**Problem requirements**
Give again the entries below exactly, beginning at the first line and ending at the line with "rewrite Forall_forall in HF2.".
Start of Data to process
(** A list and a rearrangement of it are sorted alike when different
    elements have different keys. *)
Lemma sorted_Permutation (l1 l2 : list A) :
  l1 ≡ₚ l2 ->
  (forall x y k, x ∈ l1 -> y ∈ l1 ->
     key x = Return k -> key y = Return k -> x = y) ->
  (forall x e, x ∈ l1 -> key x = Throw e -> e = KeyError) ->
  sorted key l1 = sorted key l2.
Proof.
  intros Hp Hinj Hexn. unfold sorted.
  destruct (decorate key l1) as [d1|e1] eqn:H1;
    destruct (decorate key l2) as [d2|e2] eqn:H2; simpl.
  - apply decorate_Return in H1 as [-> HF1], H2 as [-> _]. do 2 f_equal.
    apply (StronglySorted_unique_strong key_le);
      [|apply sort_StronglySorted|apply sort_StronglySorted
       |by rewrite !sort_Permutation, Hp].
    intros x1 x2 Hx1 Hx2 Hle1 Hle2.
    rewrite sort_Permutation in Hx1, Hx2.
    apply list_elem_of_fmap in Hx1 as (a & -> & Ha).
    apply list_elem_of_fmap in Hx2 as (b & -> & Hb).
    rewrite <- Hp in Hb. rewrite Forall_forall in HF1.
    destruct (HF1 a Ha) as [ka Hka]. destruct (HF1 b Hb) as [kb Hkb].
    unfold key_le, key_of in Hle1, Hle2. simpl in Hle1, Hle2.
    rewrite Hka, Hkb in Hle1, Hle2.
    assert (ka = kb) as -> by lia. by rewrite (Hinj a b kb).
  - apply decorate_Return in H1 as [_ HF1].
    apply decorate_Throw in H2 as (x & Hx & Hkx). rewrite <- Hp in Hx.
    rewrite Forall_forall in HF1. destruct (HF1 x Hx). congruence.
  - apply decorate_Return in H2 as [_ HF2].
    apply decorate_Throw in H1 as (x & Hx & Hkx). rewrite Hp in Hx.
    rewrite Forall_forall in HF2. destruct (HF2 x Hx). congruence.
  - apply decorate_Throw in H1 as (x & Hx & Hkx).
    apply decorate_Throw in H2 as (y & Hy & Hky). rewrite <- Hp in Hy.
    by rewrite (Hexn x e1), (Hexn y e2).
Qed.
Lemma loop_dots (fuel : nat) (s t : State) :
  dots_erased s = dots_erased t ->
  option_map dots_erased (seg7multiplex_loop fuel s) =
  option_map dots_erased (seg7multiplex_loop fuel t).
Proof.
  intros H. rewrite (dots_erased_ex s t H). clear H.
  generalize (display_dotmask t) as x. clear t. intros x.
  unfold seg7multiplex_loop.
  change (input_mode (set_display_dotmask x s)) with (input_mode s).
  destruct (input_mode s).
  - change (ser_timeout (set_display_dotmask x s)) with (ser_timeout s).
    set (s1 := if ser_timeout s =? 0 then begin_input_mode s else s).
    set (t1 := if ser_timeout s =? 0
               then begin_input_mode (set_display_dotmask x s)
               else set_display_dotmask x s).
    assert (E1 : dots_erased s1 = dots_erased t1).
    { unfold s1, t1. destruct (ser_timeout s =? 0); destruct s; reflexivity. }
    clearbody s1 t1.
    pose proof (drain_dots fuel s1 t1 E1) as Hd.
    destruct (drain fuel s1) as [[s2|s2]|], (drain fuel t1) as [[t2|t2]|];
      cbn [option_map flow_dots_erased] in Hd; try discriminate;
      try reflexivity.
    + assert (Hd' : dots_erased s2 = dots_erased t2) by congruence.
      rewrite (dots_erased_ex s2 t2 Hd').
      generalize (display_dotmask t2) as y. intros y.
      change (refresh_needed (set_display_dotmask y s2))
        with (refresh_needed s2).
      destruct (refresh_needed s2); [|destruct s2; reflexivity].
      cbn [set_refresh_needed set_ser_timeout ser_timeout set_display_dotmask].
      destruct (u8 (ser_timeout s2 - 1) =? 0); destruct s2; reflexivity.
    + cbn [option_map]. congruence.
  - unfold perform_display_step.
    change (sr_sender (set_display_dotmask x s)) with (sr_sender s).
    destruct (sr_sender_step (sr_sender s)) as [[st ops] snd'].
    destruct st; cbn [negb option_map]; try (destruct s; reflexivity).
    change (refresh_needed
              (emit [pinlow CNT]
                 (emit ops (set_sr_sender snd' (set_display_dotmask x s)))))
      with (refresh_needed s).
    change (refresh_needed
              (emit [pinlow CNT] (emit ops (set_sr_sender snd' s))))
      with (refresh_needed s).
    destruct (refresh_needed s); cbn [option_map];
      [|destruct s; reflexivity].
    f_equal. unfold send_next_glyph. destruct s.
    cbv [emit set_sr_sender set_refresh_needed set_current_glyph
         set_display_dotmask refresh_needed input_mode ser_input
         ser_input_pos display_value display_dotmask digit_count ser_timeout
         current_glyph serial_queue sr_sender pin_trace].
    destruct (_ =? 15); reflexivity.
Qed.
End of Data to process
**Your solution**
(** A list and a rearrangement of it are sorted alike when different
    elements have different keys. *)
Lemma sorted_Permutation (l1 l2 : list A) :
  l1 ≡ₚ l2 ->
  (forall x y k, x ∈ l1 -> y ∈ l1 ->
     key x = Return k -> key y = Return k -> x = y) ->
  (forall x e, x ∈ l1 -> key x = Throw e -> e = KeyError) ->
  sorted key l1 = sorted key l2.
Proof.
  intros Hp Hinj Hexn. unfold sorted.
  destruct (decorate key l1) as [d1|e1] eqn:H1;
    destruct (decorate key l2) as [d2|e2] eqn:H2; simpl.
  - apply decorate_Return in H1 as [-> HF1], H2 as [-> _]. do 2 f_equal.
    apply (StronglySorted_unique_strong key_le);
      [|apply sort_StronglySorted|apply sort_StronglySorted
       |by rewrite !sort_Permutation, Hp].
    intros x1 x2 Hx1 Hx2 Hle1 Hle2.
    rewrite sort_Permutation in Hx1, Hx2.
    apply list_elem_of_fmap in Hx1 as (a & -> & Ha).
    apply list_elem_of_fmap in Hx2 as (b & -> & Hb).
    rewrite <- Hp in Hb. rewrite Forall_forall in HF1.
    destruct (HF1 a Ha) as [ka Hka]. destruct (HF1 b Hb) as [kb Hkb].
    unfold key_le, key_of in Hle1, Hle2. simpl in Hle1, Hle2.
    rewrite Hka, Hkb in Hle1, Hle2.
    assert (ka = kb) as -> by lia. by rewrite (Hinj a b kb).
  - apply decorate_Return in H1 as [_ HF1].
    apply decorate_Throw in H2 as (x & Hx & Hkx). rewrite <- Hp in Hx.
    rewrite Forall_forall in HF1. destruct (HF1 x Hx). congruence.
  - apply decorate_Return in H2 as [_ HF2].
    apply decorate_Throw in H1 as (x & Hx & Hkx). rewrite Hp in Hx.
    rewrite Forall_forall in HF2. destruct (HF2 x Hx). congruence.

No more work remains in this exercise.